Biocompatible protein–nanomaterial scaffolds for controlled drug delivery

Abstract

In this study, a series of collagen–hydroxyapatite (Col–HAp) composite scaffolds in the presence and absence of hexagonal boron nitride (h-BN) were fabricated using a controlled lyophilization technique to fabricate a functional biomaterial for drug delivery application. The lyophilization technique creates an interconnected porous network. The incorporation of h-BN in the Col–HAp/h-BN (1 : 2 : 1) scaffold prominently improved the mechanical strength of the scaffold, reaching 10.27 MPa as compared to the non-loaded h-BN scaffold, thereby enhancing its durability and structural stability. The loading of h-BN also displays a significant increase in surface area (47.27 m² g⁻¹), gaining abundant active sites for drug encapsulation. Circular dichroism (CD) spectroscopy confirmed the conformational behaviour of the collagen's secondary structure, indicating that in the presence of hydroxyapatite it preserved the native conformation and biological functionality. The Col–HAp/h-BN (1 : 2 : 1) scaffold revealed efficient ciprofloxacin (CIP) loading with a rate constant of 0.0719 h⁻¹ which follows the first order kinetics, while the release process followed a second order kinetic model with a rate constant of 3.24 h⁻¹, exhibiting a diffusion-based mechanism controlled by the scaffold's architecture.
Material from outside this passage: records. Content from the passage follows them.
Definition placements (c : Component) : nat :=
  length (List.filter is_placement (log c)).

Definition tooltipView (c : Component) :=
  (tooltipContent c, tooltipArrow_ c, placements c).

(** The inputs that hide the tooltip through [closeFocusedState_], and the
    one that closes the expanded view. *)
Definition clearingInput (c : Component) (i : Input) : Prop :=
  i = OverlayClick false \/
  (exists t, i = CurrentPageIdUpdate (Some t)) \/
  (exists t, i = EmbeddedComponentUpdate (Some t) /\
             state_ c = ComponentState.EXPANDED /\
             matches t sel_CLOSE_BUTTON = true).

(** [n] deliveries in a row of the same store update, each a call of its
    own: a delivery that throws does not prevent the next one. *)
Fixpoint deliveries (n : nat) (m : M unit) (c : Component) : Component :=
  match n with
  | O => c
  | S n' => deliveries n' m (exec m c)
  end.

(** The tooltip keeps what makes it a link or an expander from [c] to
    [c']: an attached expand-click listener stays attached, an [href]
    attribute stays present. *)
Definition linkKept (c c' : Component) : Prop :=
  (tooltipExpandListener c = Some true ->
   tooltipExpandListener c' = Some true) /\
  (is_Some (tooltipHref c) -> is_Some (tooltipHref c')).

(** [preserves P m]: a property of the component that holds before [m]
    holds after it, however [m] completes. *)
Definition preserves {A} (P : Component -> Prop) (m : M A) : Prop :=
  forall c, P c -> P (exec m c).

(** [ensures m Q]: when [m] completes normally, [Q] holds of the
    component. *)
Definition ensures {A} (m : M A) (Q : Component -> Prop) : Prop :=
  forall c a c', m c = (Normal a, c') -> Q c'.

(** The attributes of the tooltip anchor. *)
Definition tooltipAttributes (c : Component) : option (gmap string string) :=
  tt_attributes <$> tooltip_ c.

(** The component is focused on [t], its layer built. *)
Definition focusedOn (t : Element) (c : Component) : Prop :=
  state_ c = ComponentState.FOCUSED /\
  is_Some (focusedStateOverlay_ c) /\
  same_element t (previousTarget_ c) = true.

(** [bumps k m]: [m] asks for at most [k] placements of the tooltip. *)
Definition bumps {A} (k : nat) (m : M A) : Prop :=
  forall c, (placements (exec m c) <= placements c + k)%nat.

(** ** Observations of runs of inputs *)

(** The values of the [ComponentState] enum. *)
Definition validState (s : Z) : Prop :=
  s = ComponentState.HIDDEN \/ s = ComponentState.FOCUSED \/
  s = ComponentState.EXPANDED.

Definition is_subscription (e : Effect) : bool :=
  match e with
  | Subscribe _ => true
  | _ => false
  end.

(** The number of subscriptions the component has made to the store since
    its constructor. *)
Definition subscriptions (c : Component) : nat :=
  length (List.filter is_subscription (log c)).

Definition is_state_warning (e : Effect) : bool :=
  match e with
  | DevWarnStateDoesNotExist _ => true
  | _ => false
  end.

(** The number of "ComponentState ... does not exist" warnings logged. *)
Definition stateWarnings (c : Component) : nat :=
  length (List.filter is_state_warning (log c)).

(** The focused-state layer has not been built: none of its elements
    exists and nothing has been subscribed to. *)
Definition layerNotBuilt (c : Component) : Prop :=
  focusedStateOverlay_ c = None /\ tooltip_ c = None /\
  tooltipArrow_ c = None /\ shadowRoot_ c = None /\ subscriptions c = 0%nat.

(** The focused-state layer has been built: the layer, the tooltip and its
    arrow exist, the shadow root is in the story, and the two subscriptions
    of [buildFocusedState_] have been made once. *)
Definition layerBuilt (c : Component) : Prop :=
  is_Some (focusedStateOverlay_ c) /\ is_Some (tooltip_ c) /\
  is_Some (tooltipArrow_ c) /\ shadowRoot_ c = Some true /\
  subscriptions c = 2%nat.

Definition consistentBuilt (c : Component) : Prop :=
  validState (state_ c) /\ stateWarnings c = 0%nat /\ layerBuilt c.

Definition consistent (c : Component) : Prop :=
  validState (state_ c) /\ stateWarnings c = 0%nat /\
  (layerNotBuilt c \/ layerBuilt c).

(** The component after a sequence of inputs, each handled by a call of
    its own. *)
Fixpoint run `{Helpers} (inputs : list Input) (c : Component) : Component :=
  match inputs with
  | [] => c
  | i :: inputs' => run inputs' (exec (handle i) c)
  end.

(** [buildFocusedState_()] followed by the [appendChild] of its result, as
    [onFocusedStateUpdate_] runs them when the layer does not exist. *)
Definition buildAndAppendFocusedState `{Helpers} : M unit :=
  buildFocusedState_;;
  modify (set_shadowRoot_ (Some true)).

(** ** Navigation buttons *)

Inductive EventType := NEXT_PAGE | PREVIOUS_PAGE.

Inductive NavigationButton := ButtonLeft | ButtonRight.

(** The direction the click listener of each button passes to
    [onNavigationalClick_]; [rtlState] is what the store held for
    [RTL_STATE] when [buildFocusedStateTemplate_] ran. *)
Definition navigationDirection (rtlState : bool) (b : NavigationButton)
    : EventType :=
  match b with
  | ButtonLeft => if rtlState then NEXT_PAGE else PREVIOUS_PAGE
  | ButtonRight => if rtlState then PREVIOUS_PAGE else NEXT_PAGE
  end.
Enzymatic degradation assessment under a collagenase enzyme established that the Col–HAp/h-BN (1 : 2 : 1) scaffold underwent a gradual and sustained degradation pattern, as compared to other scaffolds, signifying that the incorporation of h-BN improved structural resistance and sustained biodegradability. In addition, biocompatibility studies revealed excellent cell viability, confirming the non-toxic and cytocompatibility nature of the scaffolds, validating the scaffold's safety for biological applications.